WHAT TO WORK ON =
From the line with "Definition read_element (e" through the line with "unfold read_module. setoid_rewrite", inclusive, return each line of the data below exactly and leave the rest out.

##### DATASET ENTRIES

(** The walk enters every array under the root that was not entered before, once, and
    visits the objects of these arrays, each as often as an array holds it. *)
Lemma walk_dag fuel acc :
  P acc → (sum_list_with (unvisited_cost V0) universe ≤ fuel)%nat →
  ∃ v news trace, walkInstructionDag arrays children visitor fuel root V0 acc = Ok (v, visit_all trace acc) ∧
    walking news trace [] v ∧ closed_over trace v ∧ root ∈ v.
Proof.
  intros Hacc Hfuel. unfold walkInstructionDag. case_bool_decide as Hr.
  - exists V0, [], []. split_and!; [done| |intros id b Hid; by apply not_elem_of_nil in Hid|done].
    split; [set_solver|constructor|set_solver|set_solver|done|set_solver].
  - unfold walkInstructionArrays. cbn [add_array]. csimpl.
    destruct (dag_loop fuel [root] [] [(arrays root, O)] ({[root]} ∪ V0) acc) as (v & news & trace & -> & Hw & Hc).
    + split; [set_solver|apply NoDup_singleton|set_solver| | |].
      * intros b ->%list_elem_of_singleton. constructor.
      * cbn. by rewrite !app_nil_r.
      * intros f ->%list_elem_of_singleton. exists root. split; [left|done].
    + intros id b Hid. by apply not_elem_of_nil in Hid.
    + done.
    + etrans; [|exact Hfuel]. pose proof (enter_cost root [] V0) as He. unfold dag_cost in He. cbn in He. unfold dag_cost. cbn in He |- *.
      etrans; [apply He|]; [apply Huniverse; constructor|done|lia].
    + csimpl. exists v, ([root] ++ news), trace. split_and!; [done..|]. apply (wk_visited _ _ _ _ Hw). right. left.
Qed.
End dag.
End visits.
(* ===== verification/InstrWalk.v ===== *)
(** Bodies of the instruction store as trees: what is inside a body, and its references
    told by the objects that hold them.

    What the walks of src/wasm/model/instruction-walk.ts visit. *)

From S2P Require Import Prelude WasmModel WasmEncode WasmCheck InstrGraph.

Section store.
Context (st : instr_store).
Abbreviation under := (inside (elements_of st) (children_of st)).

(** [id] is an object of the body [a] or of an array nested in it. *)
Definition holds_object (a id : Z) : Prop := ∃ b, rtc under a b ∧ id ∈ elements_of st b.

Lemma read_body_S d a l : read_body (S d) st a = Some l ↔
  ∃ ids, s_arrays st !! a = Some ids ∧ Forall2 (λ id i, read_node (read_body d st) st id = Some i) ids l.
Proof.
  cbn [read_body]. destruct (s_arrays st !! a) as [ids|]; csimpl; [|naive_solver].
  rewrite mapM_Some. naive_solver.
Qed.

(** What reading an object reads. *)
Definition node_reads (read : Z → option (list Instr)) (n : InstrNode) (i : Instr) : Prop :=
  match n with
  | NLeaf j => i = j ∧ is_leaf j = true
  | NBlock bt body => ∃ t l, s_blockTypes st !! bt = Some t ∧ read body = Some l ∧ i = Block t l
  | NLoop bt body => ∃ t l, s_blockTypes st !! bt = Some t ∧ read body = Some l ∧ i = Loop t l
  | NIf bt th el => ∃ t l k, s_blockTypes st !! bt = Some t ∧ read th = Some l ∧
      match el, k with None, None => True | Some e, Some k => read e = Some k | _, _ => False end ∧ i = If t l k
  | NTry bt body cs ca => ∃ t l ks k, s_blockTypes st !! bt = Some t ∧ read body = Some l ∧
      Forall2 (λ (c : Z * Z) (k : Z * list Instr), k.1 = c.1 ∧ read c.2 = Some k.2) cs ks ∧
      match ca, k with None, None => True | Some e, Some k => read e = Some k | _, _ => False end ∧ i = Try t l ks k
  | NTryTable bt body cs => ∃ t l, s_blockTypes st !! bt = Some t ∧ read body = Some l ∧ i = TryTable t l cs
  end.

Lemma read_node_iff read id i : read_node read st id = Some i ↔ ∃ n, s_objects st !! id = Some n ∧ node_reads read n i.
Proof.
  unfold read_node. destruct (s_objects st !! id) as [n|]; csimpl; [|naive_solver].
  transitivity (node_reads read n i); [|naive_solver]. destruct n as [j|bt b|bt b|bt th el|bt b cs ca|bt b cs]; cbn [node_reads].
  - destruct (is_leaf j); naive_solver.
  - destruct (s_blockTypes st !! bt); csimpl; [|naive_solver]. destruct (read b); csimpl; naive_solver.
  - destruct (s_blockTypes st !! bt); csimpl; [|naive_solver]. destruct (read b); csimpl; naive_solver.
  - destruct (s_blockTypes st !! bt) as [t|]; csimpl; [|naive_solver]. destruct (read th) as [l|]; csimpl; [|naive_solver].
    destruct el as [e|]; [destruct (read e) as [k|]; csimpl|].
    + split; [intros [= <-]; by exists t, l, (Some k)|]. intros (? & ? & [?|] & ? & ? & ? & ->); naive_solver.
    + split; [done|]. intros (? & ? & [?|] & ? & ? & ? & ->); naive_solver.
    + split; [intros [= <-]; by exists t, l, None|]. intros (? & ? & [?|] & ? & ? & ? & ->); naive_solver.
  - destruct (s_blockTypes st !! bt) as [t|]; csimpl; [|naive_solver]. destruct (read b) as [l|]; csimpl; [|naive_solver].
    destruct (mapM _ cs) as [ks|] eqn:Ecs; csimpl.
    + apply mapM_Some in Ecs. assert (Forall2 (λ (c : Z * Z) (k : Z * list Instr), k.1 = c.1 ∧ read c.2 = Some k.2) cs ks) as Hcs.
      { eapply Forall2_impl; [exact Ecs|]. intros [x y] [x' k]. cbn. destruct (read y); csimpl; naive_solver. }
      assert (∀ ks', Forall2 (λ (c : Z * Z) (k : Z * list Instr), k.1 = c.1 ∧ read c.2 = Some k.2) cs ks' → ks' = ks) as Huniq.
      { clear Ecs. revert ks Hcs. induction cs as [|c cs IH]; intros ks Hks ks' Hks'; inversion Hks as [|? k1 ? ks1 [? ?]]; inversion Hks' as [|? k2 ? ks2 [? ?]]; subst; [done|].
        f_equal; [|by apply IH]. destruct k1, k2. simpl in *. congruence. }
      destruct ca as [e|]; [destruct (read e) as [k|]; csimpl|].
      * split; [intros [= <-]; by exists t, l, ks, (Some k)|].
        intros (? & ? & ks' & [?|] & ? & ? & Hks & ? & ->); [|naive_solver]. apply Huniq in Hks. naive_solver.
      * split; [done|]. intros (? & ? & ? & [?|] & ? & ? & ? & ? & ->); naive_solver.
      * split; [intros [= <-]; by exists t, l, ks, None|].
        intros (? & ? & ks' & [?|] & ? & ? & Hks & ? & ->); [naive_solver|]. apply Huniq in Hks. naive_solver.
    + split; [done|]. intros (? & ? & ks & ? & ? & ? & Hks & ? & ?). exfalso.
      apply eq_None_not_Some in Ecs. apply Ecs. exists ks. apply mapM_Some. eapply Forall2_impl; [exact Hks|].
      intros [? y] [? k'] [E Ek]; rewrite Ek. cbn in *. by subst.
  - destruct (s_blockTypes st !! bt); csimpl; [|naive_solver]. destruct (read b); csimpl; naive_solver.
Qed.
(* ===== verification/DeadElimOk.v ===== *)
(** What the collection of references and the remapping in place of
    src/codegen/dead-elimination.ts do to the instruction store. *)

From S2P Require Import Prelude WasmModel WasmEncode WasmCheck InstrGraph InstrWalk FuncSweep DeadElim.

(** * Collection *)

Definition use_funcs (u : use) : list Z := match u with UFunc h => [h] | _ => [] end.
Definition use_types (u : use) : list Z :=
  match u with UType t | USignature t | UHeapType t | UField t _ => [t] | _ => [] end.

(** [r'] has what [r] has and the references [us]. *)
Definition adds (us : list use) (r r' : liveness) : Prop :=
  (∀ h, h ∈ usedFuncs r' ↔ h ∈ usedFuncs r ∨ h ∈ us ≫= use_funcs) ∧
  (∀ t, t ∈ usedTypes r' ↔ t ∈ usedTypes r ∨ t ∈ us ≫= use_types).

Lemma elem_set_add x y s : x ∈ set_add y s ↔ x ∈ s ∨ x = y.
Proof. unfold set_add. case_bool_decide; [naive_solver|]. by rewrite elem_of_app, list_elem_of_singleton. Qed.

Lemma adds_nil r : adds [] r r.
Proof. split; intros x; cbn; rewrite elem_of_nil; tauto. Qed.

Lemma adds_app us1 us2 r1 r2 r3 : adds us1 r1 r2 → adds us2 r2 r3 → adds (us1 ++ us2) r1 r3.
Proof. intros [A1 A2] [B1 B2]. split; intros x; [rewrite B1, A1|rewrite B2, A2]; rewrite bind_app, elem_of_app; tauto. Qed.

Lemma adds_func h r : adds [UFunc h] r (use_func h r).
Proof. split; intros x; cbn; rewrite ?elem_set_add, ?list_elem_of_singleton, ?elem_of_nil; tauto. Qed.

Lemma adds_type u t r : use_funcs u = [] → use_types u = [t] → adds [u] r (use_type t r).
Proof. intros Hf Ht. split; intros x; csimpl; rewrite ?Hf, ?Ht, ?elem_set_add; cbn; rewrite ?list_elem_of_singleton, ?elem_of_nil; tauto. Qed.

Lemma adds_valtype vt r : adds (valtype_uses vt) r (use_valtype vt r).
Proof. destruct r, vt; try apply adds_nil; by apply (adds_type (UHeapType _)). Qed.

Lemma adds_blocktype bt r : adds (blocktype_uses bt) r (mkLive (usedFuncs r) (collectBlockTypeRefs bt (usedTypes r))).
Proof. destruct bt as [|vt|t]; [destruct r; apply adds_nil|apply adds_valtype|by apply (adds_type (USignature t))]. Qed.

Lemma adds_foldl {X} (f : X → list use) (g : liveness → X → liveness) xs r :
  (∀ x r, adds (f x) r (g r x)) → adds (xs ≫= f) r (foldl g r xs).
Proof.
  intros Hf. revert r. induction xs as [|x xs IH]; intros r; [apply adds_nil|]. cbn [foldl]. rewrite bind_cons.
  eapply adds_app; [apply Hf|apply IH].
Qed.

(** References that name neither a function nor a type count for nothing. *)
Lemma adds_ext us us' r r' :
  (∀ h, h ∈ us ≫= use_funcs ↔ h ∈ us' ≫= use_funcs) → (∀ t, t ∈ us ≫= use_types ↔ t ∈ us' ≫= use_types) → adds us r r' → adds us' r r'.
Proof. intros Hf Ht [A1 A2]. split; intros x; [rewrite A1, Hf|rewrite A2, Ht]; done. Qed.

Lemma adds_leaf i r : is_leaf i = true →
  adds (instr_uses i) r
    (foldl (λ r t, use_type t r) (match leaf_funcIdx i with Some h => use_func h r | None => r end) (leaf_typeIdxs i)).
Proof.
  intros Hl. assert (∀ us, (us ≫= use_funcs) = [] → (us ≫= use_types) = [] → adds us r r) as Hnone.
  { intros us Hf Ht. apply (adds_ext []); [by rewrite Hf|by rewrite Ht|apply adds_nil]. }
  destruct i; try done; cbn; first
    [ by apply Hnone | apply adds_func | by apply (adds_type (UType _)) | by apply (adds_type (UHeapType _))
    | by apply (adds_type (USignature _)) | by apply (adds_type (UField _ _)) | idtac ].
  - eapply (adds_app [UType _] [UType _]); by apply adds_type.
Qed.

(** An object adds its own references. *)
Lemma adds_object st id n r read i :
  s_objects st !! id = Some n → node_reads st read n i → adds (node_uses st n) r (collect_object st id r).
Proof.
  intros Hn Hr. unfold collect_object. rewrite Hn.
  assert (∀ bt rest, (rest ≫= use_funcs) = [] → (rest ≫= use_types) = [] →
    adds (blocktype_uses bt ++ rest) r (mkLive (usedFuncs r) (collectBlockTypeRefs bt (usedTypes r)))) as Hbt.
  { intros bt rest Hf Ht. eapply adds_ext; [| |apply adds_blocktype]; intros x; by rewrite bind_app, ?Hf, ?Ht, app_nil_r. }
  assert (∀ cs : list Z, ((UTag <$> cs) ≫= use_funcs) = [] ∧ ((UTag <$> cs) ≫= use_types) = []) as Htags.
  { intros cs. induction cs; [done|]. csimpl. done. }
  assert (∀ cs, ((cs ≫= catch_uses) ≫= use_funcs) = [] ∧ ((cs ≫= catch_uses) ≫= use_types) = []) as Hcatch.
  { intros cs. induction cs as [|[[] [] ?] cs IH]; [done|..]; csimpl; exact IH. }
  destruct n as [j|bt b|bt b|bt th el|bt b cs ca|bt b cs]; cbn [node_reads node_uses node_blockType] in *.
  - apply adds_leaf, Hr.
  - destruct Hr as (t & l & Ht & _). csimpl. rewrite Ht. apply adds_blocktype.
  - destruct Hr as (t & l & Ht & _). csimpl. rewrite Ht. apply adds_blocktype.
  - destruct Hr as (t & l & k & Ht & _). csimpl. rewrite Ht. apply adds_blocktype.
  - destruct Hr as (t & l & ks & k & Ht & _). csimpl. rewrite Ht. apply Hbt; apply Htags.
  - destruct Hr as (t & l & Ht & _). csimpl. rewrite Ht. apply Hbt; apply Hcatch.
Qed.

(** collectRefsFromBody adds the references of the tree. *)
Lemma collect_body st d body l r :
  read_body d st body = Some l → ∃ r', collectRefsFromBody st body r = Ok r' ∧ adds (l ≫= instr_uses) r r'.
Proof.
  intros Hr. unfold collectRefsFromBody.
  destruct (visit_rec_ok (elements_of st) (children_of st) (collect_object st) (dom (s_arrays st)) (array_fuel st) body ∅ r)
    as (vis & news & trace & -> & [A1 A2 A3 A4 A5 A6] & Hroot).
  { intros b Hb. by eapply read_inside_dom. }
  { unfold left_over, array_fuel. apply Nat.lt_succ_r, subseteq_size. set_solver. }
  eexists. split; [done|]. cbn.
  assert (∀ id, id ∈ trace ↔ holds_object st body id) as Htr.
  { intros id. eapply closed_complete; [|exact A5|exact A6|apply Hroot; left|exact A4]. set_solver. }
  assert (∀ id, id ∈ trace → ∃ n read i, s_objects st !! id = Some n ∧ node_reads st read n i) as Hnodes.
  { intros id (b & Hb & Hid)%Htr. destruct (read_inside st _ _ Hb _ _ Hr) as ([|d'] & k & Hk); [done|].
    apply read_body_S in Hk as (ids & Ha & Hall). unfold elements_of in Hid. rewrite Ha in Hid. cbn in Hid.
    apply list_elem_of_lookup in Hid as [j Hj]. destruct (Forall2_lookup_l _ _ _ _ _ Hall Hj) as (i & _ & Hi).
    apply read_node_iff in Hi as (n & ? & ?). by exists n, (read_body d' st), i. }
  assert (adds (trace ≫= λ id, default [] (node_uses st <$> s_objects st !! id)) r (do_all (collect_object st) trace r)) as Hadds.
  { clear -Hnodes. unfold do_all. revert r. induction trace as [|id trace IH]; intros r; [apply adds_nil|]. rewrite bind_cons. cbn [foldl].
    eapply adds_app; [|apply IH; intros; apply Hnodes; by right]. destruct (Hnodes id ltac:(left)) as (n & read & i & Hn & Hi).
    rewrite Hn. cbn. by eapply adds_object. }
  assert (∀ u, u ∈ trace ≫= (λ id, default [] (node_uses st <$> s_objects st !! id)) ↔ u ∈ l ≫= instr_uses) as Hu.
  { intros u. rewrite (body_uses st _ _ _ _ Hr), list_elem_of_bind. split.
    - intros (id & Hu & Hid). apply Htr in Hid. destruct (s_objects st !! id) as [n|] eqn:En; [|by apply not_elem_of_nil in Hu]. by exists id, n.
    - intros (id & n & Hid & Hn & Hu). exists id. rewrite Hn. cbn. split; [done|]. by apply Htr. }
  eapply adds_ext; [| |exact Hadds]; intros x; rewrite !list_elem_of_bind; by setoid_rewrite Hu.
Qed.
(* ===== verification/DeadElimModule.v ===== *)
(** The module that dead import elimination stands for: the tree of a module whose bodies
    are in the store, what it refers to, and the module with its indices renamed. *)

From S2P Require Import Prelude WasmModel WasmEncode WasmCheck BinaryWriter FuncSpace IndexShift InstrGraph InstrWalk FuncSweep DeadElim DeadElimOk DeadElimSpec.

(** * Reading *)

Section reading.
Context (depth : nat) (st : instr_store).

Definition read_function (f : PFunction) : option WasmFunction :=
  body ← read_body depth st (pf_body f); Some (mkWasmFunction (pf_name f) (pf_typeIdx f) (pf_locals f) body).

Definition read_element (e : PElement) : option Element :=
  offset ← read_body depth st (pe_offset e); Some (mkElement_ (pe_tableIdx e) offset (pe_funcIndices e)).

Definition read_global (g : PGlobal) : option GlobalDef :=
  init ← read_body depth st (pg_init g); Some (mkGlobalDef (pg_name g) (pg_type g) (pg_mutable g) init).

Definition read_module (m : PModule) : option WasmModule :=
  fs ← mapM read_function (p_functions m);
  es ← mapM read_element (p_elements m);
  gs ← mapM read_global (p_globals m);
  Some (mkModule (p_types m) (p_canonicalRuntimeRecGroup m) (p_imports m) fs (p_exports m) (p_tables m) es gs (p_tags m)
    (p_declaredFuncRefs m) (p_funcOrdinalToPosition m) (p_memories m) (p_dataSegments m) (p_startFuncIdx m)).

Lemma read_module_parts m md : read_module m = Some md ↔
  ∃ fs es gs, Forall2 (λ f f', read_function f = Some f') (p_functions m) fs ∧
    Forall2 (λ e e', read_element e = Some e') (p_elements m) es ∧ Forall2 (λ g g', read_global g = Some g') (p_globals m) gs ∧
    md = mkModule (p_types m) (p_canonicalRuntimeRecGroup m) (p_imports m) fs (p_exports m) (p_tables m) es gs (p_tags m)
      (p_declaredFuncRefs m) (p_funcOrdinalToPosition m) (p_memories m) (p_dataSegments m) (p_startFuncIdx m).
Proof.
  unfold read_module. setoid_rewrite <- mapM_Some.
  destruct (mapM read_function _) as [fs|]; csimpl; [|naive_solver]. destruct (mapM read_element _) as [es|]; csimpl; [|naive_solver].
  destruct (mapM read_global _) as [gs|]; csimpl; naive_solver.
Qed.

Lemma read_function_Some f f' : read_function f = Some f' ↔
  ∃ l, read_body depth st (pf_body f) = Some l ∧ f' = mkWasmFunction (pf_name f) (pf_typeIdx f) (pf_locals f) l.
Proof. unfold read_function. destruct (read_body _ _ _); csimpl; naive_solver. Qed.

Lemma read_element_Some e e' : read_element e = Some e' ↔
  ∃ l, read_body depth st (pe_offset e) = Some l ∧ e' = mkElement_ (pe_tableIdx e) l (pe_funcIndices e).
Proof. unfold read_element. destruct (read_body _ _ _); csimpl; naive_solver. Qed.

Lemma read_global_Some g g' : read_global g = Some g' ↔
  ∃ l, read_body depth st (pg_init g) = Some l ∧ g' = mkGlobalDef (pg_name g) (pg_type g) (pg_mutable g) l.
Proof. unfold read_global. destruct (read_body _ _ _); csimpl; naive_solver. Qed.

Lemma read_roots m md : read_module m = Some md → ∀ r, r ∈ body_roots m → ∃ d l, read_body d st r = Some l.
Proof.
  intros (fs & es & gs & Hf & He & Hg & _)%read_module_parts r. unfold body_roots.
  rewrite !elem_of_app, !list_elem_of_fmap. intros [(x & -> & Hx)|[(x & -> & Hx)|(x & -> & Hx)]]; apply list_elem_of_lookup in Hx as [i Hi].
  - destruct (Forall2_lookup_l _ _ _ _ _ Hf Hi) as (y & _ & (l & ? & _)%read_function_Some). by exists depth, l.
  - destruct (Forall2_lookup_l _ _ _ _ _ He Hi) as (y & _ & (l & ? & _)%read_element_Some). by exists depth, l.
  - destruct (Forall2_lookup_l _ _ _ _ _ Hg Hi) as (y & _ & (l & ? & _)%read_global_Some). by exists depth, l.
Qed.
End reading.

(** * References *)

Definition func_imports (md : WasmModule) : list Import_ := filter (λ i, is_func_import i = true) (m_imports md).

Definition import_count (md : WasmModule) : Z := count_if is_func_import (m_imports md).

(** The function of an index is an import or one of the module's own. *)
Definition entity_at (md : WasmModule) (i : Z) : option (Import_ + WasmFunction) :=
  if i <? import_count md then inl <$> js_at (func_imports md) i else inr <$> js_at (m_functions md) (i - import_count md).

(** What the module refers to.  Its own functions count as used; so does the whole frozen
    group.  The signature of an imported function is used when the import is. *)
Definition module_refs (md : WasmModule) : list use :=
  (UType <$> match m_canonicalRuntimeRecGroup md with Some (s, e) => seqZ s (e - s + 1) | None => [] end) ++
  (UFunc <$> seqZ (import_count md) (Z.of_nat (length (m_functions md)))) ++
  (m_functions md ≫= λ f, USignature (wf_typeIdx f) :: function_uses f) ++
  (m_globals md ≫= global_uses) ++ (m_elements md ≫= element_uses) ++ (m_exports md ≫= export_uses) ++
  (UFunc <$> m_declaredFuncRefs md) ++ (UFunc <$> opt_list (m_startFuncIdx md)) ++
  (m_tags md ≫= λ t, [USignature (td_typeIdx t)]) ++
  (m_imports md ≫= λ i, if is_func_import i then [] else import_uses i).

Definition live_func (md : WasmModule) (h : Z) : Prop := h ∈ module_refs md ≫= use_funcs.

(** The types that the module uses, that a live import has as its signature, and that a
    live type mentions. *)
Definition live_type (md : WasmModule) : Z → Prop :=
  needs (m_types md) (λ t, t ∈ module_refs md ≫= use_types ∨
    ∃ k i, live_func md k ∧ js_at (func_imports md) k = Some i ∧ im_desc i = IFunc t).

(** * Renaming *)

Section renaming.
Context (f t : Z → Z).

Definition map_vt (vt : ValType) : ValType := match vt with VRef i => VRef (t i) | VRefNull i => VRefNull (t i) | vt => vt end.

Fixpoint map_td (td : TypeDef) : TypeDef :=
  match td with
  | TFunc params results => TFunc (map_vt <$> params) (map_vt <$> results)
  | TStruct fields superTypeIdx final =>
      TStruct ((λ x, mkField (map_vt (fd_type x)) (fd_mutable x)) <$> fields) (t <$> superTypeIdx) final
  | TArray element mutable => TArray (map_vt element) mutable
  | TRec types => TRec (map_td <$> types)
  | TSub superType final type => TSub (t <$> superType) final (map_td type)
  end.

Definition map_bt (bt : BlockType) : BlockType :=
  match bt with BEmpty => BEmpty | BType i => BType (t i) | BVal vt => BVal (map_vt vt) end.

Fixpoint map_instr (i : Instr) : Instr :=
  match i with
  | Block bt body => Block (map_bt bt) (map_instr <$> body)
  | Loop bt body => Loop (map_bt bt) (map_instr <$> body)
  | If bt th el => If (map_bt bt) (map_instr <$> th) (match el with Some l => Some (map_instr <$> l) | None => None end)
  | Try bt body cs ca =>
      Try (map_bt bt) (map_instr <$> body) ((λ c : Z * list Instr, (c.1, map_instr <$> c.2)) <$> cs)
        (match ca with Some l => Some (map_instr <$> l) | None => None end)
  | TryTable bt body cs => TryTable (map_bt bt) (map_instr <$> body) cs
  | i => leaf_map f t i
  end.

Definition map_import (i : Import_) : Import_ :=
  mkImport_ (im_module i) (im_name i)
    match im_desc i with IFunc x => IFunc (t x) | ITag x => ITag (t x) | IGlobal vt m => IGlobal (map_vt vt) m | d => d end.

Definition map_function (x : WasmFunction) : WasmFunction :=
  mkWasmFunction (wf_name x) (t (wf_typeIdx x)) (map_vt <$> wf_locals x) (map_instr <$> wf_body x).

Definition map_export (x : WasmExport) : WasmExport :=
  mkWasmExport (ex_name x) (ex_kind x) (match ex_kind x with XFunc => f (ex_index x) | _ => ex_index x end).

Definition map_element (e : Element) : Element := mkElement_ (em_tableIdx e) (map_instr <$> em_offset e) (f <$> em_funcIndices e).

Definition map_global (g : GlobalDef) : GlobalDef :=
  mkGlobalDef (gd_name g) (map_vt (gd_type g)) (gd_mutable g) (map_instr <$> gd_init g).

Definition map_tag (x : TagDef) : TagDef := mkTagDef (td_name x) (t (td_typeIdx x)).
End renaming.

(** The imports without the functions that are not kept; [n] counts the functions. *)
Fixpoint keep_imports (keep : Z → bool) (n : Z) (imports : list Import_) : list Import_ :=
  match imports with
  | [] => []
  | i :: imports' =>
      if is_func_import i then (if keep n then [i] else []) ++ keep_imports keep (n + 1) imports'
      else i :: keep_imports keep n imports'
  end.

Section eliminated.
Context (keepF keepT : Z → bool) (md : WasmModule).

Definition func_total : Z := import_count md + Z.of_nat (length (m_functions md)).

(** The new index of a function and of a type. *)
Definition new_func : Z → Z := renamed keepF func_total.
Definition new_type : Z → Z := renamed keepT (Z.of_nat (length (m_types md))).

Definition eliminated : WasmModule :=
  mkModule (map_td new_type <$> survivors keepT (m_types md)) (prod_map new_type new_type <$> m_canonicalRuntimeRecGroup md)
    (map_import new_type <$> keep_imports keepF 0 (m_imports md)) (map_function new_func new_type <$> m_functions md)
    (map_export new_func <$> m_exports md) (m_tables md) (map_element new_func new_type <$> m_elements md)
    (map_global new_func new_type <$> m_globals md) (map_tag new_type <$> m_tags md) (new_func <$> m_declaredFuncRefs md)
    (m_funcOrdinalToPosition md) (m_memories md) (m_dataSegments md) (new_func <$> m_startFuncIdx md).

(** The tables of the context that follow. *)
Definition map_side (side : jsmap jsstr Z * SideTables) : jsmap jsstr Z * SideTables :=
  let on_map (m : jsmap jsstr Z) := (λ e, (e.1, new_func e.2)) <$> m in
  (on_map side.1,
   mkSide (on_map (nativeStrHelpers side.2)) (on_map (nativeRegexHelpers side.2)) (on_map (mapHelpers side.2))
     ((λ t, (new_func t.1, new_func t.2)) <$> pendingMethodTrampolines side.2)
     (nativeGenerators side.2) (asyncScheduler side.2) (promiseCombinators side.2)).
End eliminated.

##########

SOLUTION TO THIS EXERCISE =
Definition read_element (e : PElement) : option Element :=
  offset ← read_body depth st (pe_offset e); Some (mkElement_ (pe_tableIdx e) offset (pe_funcIndices e)).

Definition read_global (g : PGlobal) : option GlobalDef :=
  init ← read_body depth st (pg_init g); Some (mkGlobalDef (pg_name g) (pg_type g) (pg_mutable g) init).

Definition read_module (m : PModule) : option WasmModule :=
  fs ← mapM read_function (p_functions m);
  es ← mapM read_element (p_elements m);
  gs ← mapM read_global (p_globals m);
  Some (mkModule (p_types m) (p_canonicalRuntimeRecGroup m) (p_imports m) fs (p_exports m) (p_tables m) es gs (p_tags m)
    (p_declaredFuncRefs m) (p_funcOrdinalToPosition m) (p_memories m) (p_dataSegments m) (p_startFuncIdx m)).

Lemma read_module_parts m md : read_module m = Some md ↔
  ∃ fs es gs, Forall2 (λ f f', read_function f = Some f') (p_functions m) fs ∧
    Forall2 (λ e e', read_element e = Some e') (p_elements m) es ∧ Forall2 (λ g g', read_global g = Some g') (p_globals m) gs ∧
    md = mkModule (p_types m) (p_canonicalRuntimeRecGroup m) (p_imports m) fs (p_exports m) (p_tables m) es gs (p_tags m)
      (p_declaredFuncRefs m) (p_funcOrdinalToPosition m) (p_memories m) (p_dataSegments m) (p_startFuncIdx m).
Proof.
  unfold read_module. setoid_rewrite <- mapM_Some.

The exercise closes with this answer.